Paperless tax plan worries banks; automated payments might curb earnings from float.

Paperless Tax Plan Worries Banks

Internal Revenue Service plans to automate tax payments are intended to save money by reducing the amount of paper the agency must handle. But there may also be an unwelcome effect for banks: eliminating their ability to earn money on float.

As a result, many banks may offer their own automated services so they can maintain some use of the customer's funds.

Tests Under Way

Six banks - the former Bank of New England, recently acquired by Fleet/Norstar Corp.; Multibank Financial Corp.'s Durfee Attleboro Bank, Fall River, Mass.; Amoskeag Banc Shares Inc.'s Amoskeog Bank, Manchester, N.H.; State Street Bank and Trust Co.; Mellon Bank, and Shawmut Bank - are testing automated tax payments with the IRS in a small-scale project called Adept, which stands for Automated Deposit of Electronic Payment of Taxes.

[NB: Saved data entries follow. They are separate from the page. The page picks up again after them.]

(* ===== verification/Traffic.v ===== *)
(** The frames between the guests and the gateway, end to end: the gvforwarder
    of each guest (Forwarder.v), the sockets, the receive loops and the
    transmissions of the switch (Switch.v), under every interleaving of their
    steps.  The guests are those of the hyperkit protocol, the one gvforwarder
    speaks; the sockets carry bytes.  A guest may leave at any time, and a failing write
    may put a part of its message on the socket before the switch drops the connection. *)
From Stdlib Require Import Ascii String.
From S2P Require Import Prelude GoStrings GoNet Tcpip Protocols Switch Link Types Ports Transport Forwarder.

Local Open Scope string_scope.
Local Open Scope list_scope.
Local Open Scope Z_scope.

(** ** One iteration of a receive loop *)

(** What [rxStream] reads before it calls [rxBuf]. *)
Definition rx_read (sp : StreamProtocol) (inp : conn_input) : res (list Z * conn_input) :=
  '(sizeBuf, inp1) ← wrap "cannot read size from socket" (ReadFull inp (length (Buf sp)));
  size ← Read sp sizeBuf;
  wrap "cannot read packet from socket" (ReadFull inp1 (Z.to_nat size)).

Lemma rxStream_loop_read wr ToView rng fuel done i id sp inp e : done i = false →
  rxStream_loop wr ToView rng (S fuel) done i id sp inp e =
    match rx_read sp inp with
    | Ok (buf, inp2) =>
        match rxBuf wr ToView (rng (conns e)) id (slice_of buf) e with
        | (Ok _, e1, ev1) =>
            match rxStream_loop wr ToView rng fuel done (S i) id sp inp2 e1 with
            | Some (r, e2, ev2) => Some (r, e2, ev1 ++ ev2)
            | None => None
            end
        | (r, e1, ev1) => Some (r, e1, ev1)
        end
    | Err err => Some (Err err, e, [])
    | Panic => Some (Panic, e, [])
    end.
Proof.
  intros Hd. cbn [rxStream_loop]. rewrite Hd. unfold rx_read.
  destruct (wrap _ (ReadFull inp _)) as [[sizeBuf inp1]|err|]; [|done..]. cbn [mbind res_bind].
  destruct (Read sp sizeBuf) as [size|err|]; [|done..]. cbn [mbind res_bind].
  by destruct (wrap _ (ReadFull inp1 _)) as [[buf inp2]|err|].
Qed.
(* ===== verification/Tools.v ===== *)
(** The small programs: cmd/ssh-over-vsock (a command over SSH through the
    /tunnel of the API), cmd/qemu-wrapper (a process with a connected socket) and
    cmd/test-companion (the DNS and HTTP servers of the tests).  A program is the
    list of what it does to the outside, and its outcome. *)
From Stdlib Require Import Ascii String.
From S2P Require Import Client Prelude GoStrings GoNet GoURL IPPool Tcpip Switch Types GoHTTP DNS Ports SSH VirtualNetwork Transport.

Local Open Scope string_scope.
Local Open Scope list_scope.
Local Open Scope Z_scope.

(** * cmd/ssh-over-vsock *)

(** The flags and their defaults. *)
Record ssh_options := { o_ip : string; o_port : Z; o_user : string; o_key : string; o_endpoint : string }.
Definition ssh_options0 : ssh_options :=
  {| o_ip := "192.168.127.2"; o_port := 22; o_user := ""; o_key := ""; o_endpoint := "/tmp/network.sock" |}.

Section ssh_over_vsock.
Context {signer hostkey : Type}.
#[local] Abbreviation config := (ClientConfig signer hostkey).

Inductive step :=
  | Connected (path : string)
  | Requested (target : string)                     (* the request written to the connection *)
  | Handshake (c : config) (rest : conn_input)      (* SSH over what follows the answer *)
  | Command (cmd : string)
  | SessionClosed
  | SSHClosed
  | ConnClosed
  | Printed (out : string).

(** The outside; [reply] is what the other end of the connection sends. *)
Record ssh_env := {
  DialUnix : string → option error;
  NewRequest : string → option error;               (* http.NewRequest on the target *)
  WriteRequest : string → option error;
  reply : string → conn_input;
  read_key : string → error + string;
  parse_key : string → error + signer;
  ssh_NewClientConn : config → conn_input → option error;
  ssh_NewSession : option error;
  CombinedOutput : string → error + string;
}.
Context (x : ssh_env).

Definition P (A : Type) : Type := list step * res A.
Definition bind {A B} (m : P A) (f : A → P B) : P B :=
  match m with
  | (l, Ok a) => let '(l', r) := f a in (l ++ l', r)
  | (l, Err e) => (l, Err e)
  | (l, Panic) => (l, Panic)
  end.
Definition did (s : step) : P unit := ([s], Ok tt).
Definition call {A} (r : res A) : P A := ([], r).
(** A deferred action: also after an error or a panic. *)
Definition defer {A} (s : step) (m : P A) : P A := (m.1 ++ [s], m.2).
Definition failing (e : option error) : P unit := call (match e with Some err => Err err | None => Ok tt end).
#[local] Notation "a ⟵ m ;; k" := (bind m (λ a, k)) (at level 100, m at next level, right associativity).
#[local] Notation "m ;;; k" := (bind m (λ _, k)) (at level 100, right associativity).

(** pkg/transport/tunnel.go: [Tunnel]. *)
Definition Tunnel (ip : string) (port : Z) : P conn_input :=
  let target := Tunnel_path ip port in
  failing (NewRequest x target) ;;;
  failing (WriteRequest x target) ;;;
  did (Requested target) ;;;
  call (Tunnel_answer (reply x target)).

Definition newConfig (user keyFile : string) : res config :=
  key ← of_sum (read_key x keyFile);
  privateKey ← of_sum (parse_key x key);
  mret {| cc_User := user; cc_Auth := [PublicKeys privateKey]; cc_HostKeyCallback := InsecureIgnoreHostKey;
          cc_HostKeyAlgorithms := []; cc_Timeout := 60 * Second |}.

Definition newClient (user key : string) : res config :=
  match newConfig user key with
  | Err err => Err (ErrMsg ("Error getting config for native Go SSH: " +:+ error_text err))
  | r => r
  end.

(** [client.output], on the connection after the answer of [Tunnel]. *)
Definition output (c : config) (conn : conn_input) (command : string) : P string :=
  failing (ssh_NewClientConn x c conn) ;;;
  did (Handshake c conn) ;;;
  match ssh_NewSession x with
  | Some err => did SSHClosed ;;; call (Err err)
  | None =>
      defer SSHClosed (defer SessionClosed (
        did (Command command) ;;;
        call (of_sum (CombinedOutput x command))))
  end.

Definition ssh_run (o : ssh_options) : P unit :=
  failing (option_map (ErrWrap "cannot connect to host") (DialUnix x (o_endpoint o))) ;;;
  did (Connected (o_endpoint o)) ;;;
  defer ConnClosed (
    conn ⟵ Tunnel (o_ip o) (o_port o) ;;
    c ⟵ call (newClient (o_user o) (o_key o)) ;;
    out ⟵ output c conn "ps" ;;
    did (Printed out)).

(** A program that does not panic. *)
Definition safe {A} (m : P A) : Prop := m.2 ≠ Panic.

Lemma bind_safe {A B} (m : P A) (f : A → P B) : safe m → (∀ a, safe (f a)) → safe (bind m f).
Proof. unfold safe. destruct m as [l [a| |]]; cbn; try done. intros _ H. specialize (H a). by destruct (f a). Qed.
Lemma failing_safe e : safe (failing e).
Proof. by destruct e. Qed.
Lemma did_safe s : safe (did s).
Proof. done. Qed.
Lemma call_safe {A} (r : res A) : r ≠ Panic → safe (call r).
Proof. done. Qed.
Lemma defer_safe {A} s (m : P A) : safe m → safe (defer s m).
Proof. done. Qed.
#[local] Hint Resolve bind_safe failing_safe did_safe call_safe defer_safe : core.

Lemma Tunnel_answer_safe inp : Tunnel_answer inp ≠ Panic.
Proof. unfold Tunnel_answer, ReadFull. repeat case_decide; cbn; repeat case_decide; done. Qed.
Lemma newClient_safe user key : newClient user key ≠ Panic.
Proof. unfold newClient, newConfig. destruct (read_key x key) as [|k]; [done|]. cbn. by destruct (parse_key x k). Qed.
Lemma output_safe c conn cmd : safe (output c conn cmd).
Proof.
  unfold output. apply bind_safe; [auto|]. intros _. apply bind_safe; [auto|]. intros _.
  destruct (ssh_NewSession x); [by auto|]. apply defer_safe, defer_safe, bind_safe; [auto|]. intros _.
  apply call_safe. by destruct (CombinedOutput x cmd).
Qed.

(** Nothing panics, and a connection that was opened is closed at the end. *)
Lemma ssh_run_closes o : DialUnix x (o_endpoint o) = None → safe (ssh_run o) ∧ last (ssh_run o).1 = Some ConnClosed.
Proof.
  intros Hd. unfold ssh_run. rewrite Hd. cbn [option_map].
  set (m := bind (Tunnel _ _) _). split; [|cbn; by rewrite last_cons, last_snoc].
  apply bind_safe; [auto|]. intros _. apply bind_safe; [auto|]. intros _. apply defer_safe, bind_safe.
  { repeat (apply bind_safe; [by auto|]; intros _). apply call_safe, Tunnel_answer_safe. }
  intros conn. apply bind_safe; [apply call_safe, newClient_safe|]. intros c.
  apply bind_safe; [apply output_safe|auto].
Qed.
End ssh_over_vsock.

(** ** The tunnel and the API *)

Section tunnel.
Context (os : OS) (json : mux_json) (stats : stat).
Context (o_ports : list (string * proxy)) (o_leases : list (string * string)) (o_cam : list (list Z * Z)).

(** The request [Tunnel] writes, as the server reads it. *)
Definition tunnel_request (target remoteAddr : string) : http_request :=
  {| req_Method := MethodPost; req_Path := request_path target; req_RemoteAddr := remoteAddr; req_Body := "" |}.

Definition serve_tunnel (hj : hijack) (target remoteAddr : string) (n : VirtualNetwork) : VirtualNetwork * mux_action :=
  VN_Mux os json stats o_ports o_leases o_cam (Query_Get (request_query target)) hj
    (tunnel_request target remoteAddr) n.

(** The first bytes of what the handler sends on the connection: the two of the
    tunnel, or the status line of a response. *)
Definition answer_start (a : mux_action) : list Z :=
  bytes_of_string (match a with MuxTunnel _ | MuxAborted => "OK" | MuxReply _ => "HTTP/1.1 " | _ => "" end).

(** A host that the request of [Tunnel], which escapes nothing, carries as it is:
    printable ASCII without the characters that a URL or a query gives a meaning to. *)
Definition plain_host (host : string) : Prop :=
  host ≠ "" ∧ query_plain host ∧ Forall (λ c, 33 <= code c < 127 ∧ c ≠ "#"%char) (list_ascii_of_string host).

(** The API on the request of [Tunnel]. *)
Lemma serve_tunnel_path hj host port remoteAddr n : query_plain host → host ≠ "" → 0 ≤ port < 2 ^ 63 →
  serve_tunnel hj (Tunnel_path host port) remoteAddr n =
    (n, hijacked hj true (match AddrFrom4Slice (To4 (ParseIP host)) with
                          | Ok a => MuxTunnel {| fa_NIC := 1; fa_Addr := a; fa_Port := port mod 65536 |}
                          | _ => MuxAborted
                          end)).
Proof.
  intros Hip Hne Hport. destruct (Tunnel_path_query host port Hip) as (Hp & Hi & Hq); [apply query_plain_Itoa; lia|].
  unfold serve_tunnel, VN_Mux, tunnel_request. cbn [req_Path]. rewrite Hp.
  rewrite (mux_route_plain _ _ "/tunnel" "/tunnel") by by vm_compute. rewrite !decide_False by done.
  unfold VirtualNetwork.tunnel. rewrite Hi, Hq, decide_False, Atoi_Itoa by (done || lia). done.
Qed.

Lemma serve_tunnel_v4 hj ip port remoteAddr n : is_ip4 ip → 0 ≤ port < 2 ^ 63 →
  serve_tunnel hj (Tunnel_path (v4_string ip) port) remoteAddr n =
    (n, hijacked hj true (MuxTunnel {| fa_NIC := 1; fa_Addr := ip; fa_Port := port mod 65536 |})).
Proof.
  intros Hip Hport. rewrite serve_tunnel_path; [|auto| |done].
  - rewrite ParseIP_v4_string, To4_v4in6 by done. unfold AddrFrom4Slice. destruct Hip as [Hl _]. by rewrite decide_True.
  - apply is_ip4_inv in Hip as (a & b & c & d & -> & _). cbn. by destruct (Itoa a).
Qed.

Lemma Tunnel_answer_start a rest err :
  Tunnel_answer {| in_bytes := answer_start a ++ rest; in_err := err |} =
    match a with
    | MuxTunnel _ | MuxAborted => Ok {| in_bytes := rest; in_err := err |}
    | MuxReply _ => Err (ErrMsg "handshake failed")
    | _ => Tunnel_answer {| in_bytes := rest; in_err := err |}
    end.
Proof. by destruct a. Qed.

(** C26: the handshake of a tunnel, whatever the port.  For an IPv4 address the
    request [Tunnel] writes makes the API pipe the connection to that address of
    the network and to the port modulo 2^16 (the port itself when it is one).  For
    any other host that a URL holds unescaped the API still answers OK, and then its handler panics
    and the connection is closed.  When the connection cannot be hijacked, or
    written to once it is, the API answers with an error or closes it.  Neither
    changes the network.  [Tunnel] succeeds exactly on the OK, and what follows is
    then the first byte of the tunnel: on an error of the API and on a
    connection closed without an answer it reports an error. *)
Theorem tunnel_handshake port remoteAddr n rest err :
  0 ≤ port < 2 ^ 63 →
  let api hj host := serve_tunnel hj (Tunnel_path host port) remoteAddr n in
  (∀ ip, is_ip4 ip →
    api Hijacked (v4_string ip) = (n, MuxTunnel {| fa_NIC := 1; fa_Addr := ip; fa_Port := port mod 65536 |})) ∧
  (∀ host, plain_host host → length (To4 (ParseIP host)) ≠ 4%nat → api Hijacked host = (n, MuxAborted)) ∧
  (∀ hj host, plain_host host → hj ≠ Hijacked → api hj host = (n, MuxClosed) ∨
    ∃ text, api hj host = (n, MuxReply (http_Error text StatusInternalServerError))) ∧
  (∀ a, (∃ address, a = MuxTunnel address) ∨ a = MuxAborted →
    Tunnel_answer {| in_bytes := answer_start a ++ rest; in_err := err |} = Ok {| in_bytes := rest; in_err := err |}) ∧
  (∀ resp, Tunnel_answer {| in_bytes := answer_start (MuxReply resp) ++ rest; in_err := err |} =
    Err (ErrMsg "handshake failed")) ∧
  Tunnel_answer {| in_bytes := answer_start MuxClosed; in_err := err |} = Err err.
Proof.
  intros Hp api. unfold api. split_and!.
  - intros ip Hip. by rewrite serve_tunnel_v4.
  - intros host (Hne & Hq & _) Hl. rewrite serve_tunnel_path by done. unfold AddrFrom4Slice. by rewrite decide_False.
  - intros hj host (Hne & Hq & _) Hh. rewrite serve_tunnel_path by done. destruct hj; [..|done]; cbn; eauto.
  - intros a Ha. rewrite Tunnel_answer_start. by destruct Ha as [[x ->]| ->].
  - intros resp. by rewrite Tunnel_answer_start.
  - cbn. unfold Tunnel_answer, ReadFull. cbn. rewrite decide_False by lia. by rewrite decide_False by tauto.
Qed.
End tunnel.

(** * cmd/qemu-wrapper *)

(** The command qemu-wrapper runs: path, arguments and inherited sockets. *)
Record wrapped := { w_path : string; w_args : list string; w_files : list string }.

(** The status of qemu-wrapper; [log.Fatal] exits with 1.  [socket_dial] and
    [socket_file] are net.Dial and File, [run_cmd] is the result of the command. *)
Definition wrapper_main (socket_dial socket_file : string → option error) (run_cmd : wrapped → option error)
    (args : list string) : res (option wrapped * Z) :=
  match args !! 1%nat with
  | None => Panic
  | Some socket =>
      match socket_dial socket with
      | Some _ => Ok (None, 1)
      | None =>
          match socket_file socket with
          | Some _ => Ok (None, 1)
          | None =>
              match args !! 2%nat with
              | None => Panic
              | Some path =>
                  let cmd := {| w_path := path; w_args := drop 3 args; w_files := [socket] |} in
                  Ok (Some cmd, match run_cmd cmd with Some _ => 1 | None => 0 end)
              end
          end
      end
  end.

(** The command gets the arguments after its path, and the socket as its only
    additional descriptor; without two arguments the program panics. *)
Lemma wrapper_main_spec dial file cmd prog socket path args :
  dial socket = None → file socket = None →
  ∃ c, wrapper_main dial file cmd (prog :: socket :: path :: args) = Ok (Some c, if decide (cmd c = None) then 0 else 1) ∧
       c = {| w_path := path; w_args := args; w_files := [socket] |}.
Proof.
  intros Hd Hf. unfold wrapper_main. cbn. rewrite Hd, Hf. eexists. split; [|done].
  by destruct (cmd _).
Qed.
Lemma wrapper_main_panics dial file cmd prog : wrapper_main dial file cmd [prog] = Panic.
Proof. done. Qed.

(** * cmd/test-companion *)

(** The DNS handler of the tests: 1.2.3.4 for every question of type A. *)
Definition companion_answers (r : Msg) : list RR :=
  (λ q, answer q TypeA (RD_A (ParseIP "1.2.3.4"))) <$> filter (λ q, Qtype q = TypeA) (msg_Question (SetReply r)).
Definition companion (r : Msg) : Msg :=
  let m := SetReply r in
  {| msg_Id := msg_Id m; Response := Response m; Opcode := Opcode m; RecursionDesired := RecursionDesired m;
     RecursionAvailable := true; CheckingDisabled := CheckingDisabled m; Rcode := Rcode m;
     msg_Question := msg_Question m; msg_Answer := companion_answers r; msg_Extra := msg_Extra m |}.
Definition companion_http (r : http_request) : http_response := http_OK "Hello world!".

Lemma companion_answer r q : msg_Question r = [q] → Qtype q = TypeA →
  msg_Answer (companion r) = [answer q TypeA (RD_A (v4in6 [1; 2; 3; 4]))] ∧ msg_Id (companion r) = msg_Id r.
Proof.
  intros Hq Ht. split; [|done]. cbn [companion msg_Answer]. unfold companion_answers, SetReply. cbn [msg_Question].
  rewrite Hq. cbn [take]. rewrite filter_cons_True, filter_nil by done. cbn. do 3 f_equal; try by vm_compute.
Qed.

(** * Witness *)

Lemma tunnel_handshake_witness :
  serve_tunnel os0 mj0 (SStruct []) [] [] [] Hijacked (Tunnel_path "192.168.127.2" 22) "@" network0 =
    (network0, MuxTunnel {| fa_NIC := 1; fa_Addr := [192; 168; 127; 2]; fa_Port := 22 |}) ∧
  serve_tunnel os0 mj0 (SStruct []) [] [] [] Hijacked (Tunnel_path "::1" 22) "@" network0 = (network0, MuxAborted).
Proof.
  assert (is_ip4 [192; 168; 127; 2]) as Hip by (split; [done|byte_list]).
  destruct (tunnel_handshake os0 mj0 (SStruct []) [] [] [] 22 "@" network0 [] EOF ltac:(lia)) as (H & H6 & _).
  split; [|apply H6; [by apply (bool_decide_unpack _); vm_compute|by vm_compute]].
  etransitivity; [|exact (H _ Hip)]. by vm_compute.
Defined.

Others, such as Bank of America Corp., offer customers an automated system in which payments are transferred from customer accounts when they specify and are held in a bank account till the payment is due. In this approach, the bank has the use of the customer's funds for several days.

"Float is a concern [for participants of Adept], not so much in the beginning of the project, because volumes are so small, but as it moves forward," said Kathleen S. Higginbottom, vice president at Durfee Attleboro Bank.

"The new systems banks are franchising are powerful competition to Adept," said Jim Rankin, senior program manager for the Adept project.

The IRS is preparing to evaluate Adept and is soliciting bank proposals for automating tax payments by using cash concentration, which would allow institutions some float.

The tests with banks are part of a massive overhaul of the tax administration system that the IRS unveiled early this month. The $8 billion plan, scheduled for completion by the year 2000, is designed to move the IRS from a fragmented, paper-based system to an integrated electronic system.

The IRS has been testing Adept since June 1990. For most of the year, the banks - working with some 22 corporations - sent about $24.7 million in withholding tax payments, and $406,000 in personal income tax as credits over the automated clearing-house system.

Paper-Intensive Payments

While the Adept system would be suitable for any type of tax payment over the automated clearing system, the IRS focused on withholding tax payments also called federal tax deposits, because these types of payments are extremely paper-intensive.

Corporations file to their bank endless numbers of federal tax-deposit coupons on a daily, weekly or monthly basis, depending on the volume of coupons. In turn, banks process these coupons, then send detailed payments reports to the IRS and somewhat less-detailed ones to the Federal Reserve. To date, few banks have automated this process.

These tax deposits represent 80 million transactions per year, and $800 billion worth of annual payments, with over 14,000 financial institutions processing the payments.

While the initial test phase is over, all six banks can continue to use the Adept interface to transmit tax payments, until the IRS comes up with a better solution, according to IRS officials.

Banks are not paid by the IRS for processing federal tax deposits.

Customers Threaten to Leave

"Float is a major issue," Mr. Rankin said. "If you eliminate float on the accounts, the banks go into the hole. If we do eliminate float, we will have to address this issue: Are we expecting them to do this for nothing?"

At the same time, some big customers may demand a system like Adept to use their processing burden. However, Mr. Rankin said that some large corporate customers are demanding a rebate from their banks on the interest banks making from float.

"We've had customers say we want to do Adept, and if their bank won't do it, they'll move their account." said Mr. Rankin.

Mr. Rankin said the IRS had considered paying banks on a per-transaction basis for electronic processing, but "we haven't run enough volume to see how cost-effective that would be."

In March, the Financial Management Service division of the Department of the Treasury requested proposals from financial institutions on how the agency could use cash concentration to modernize the withholding tax process, according to Cynthia L. Johnson, project manager for the cash management unit of the division.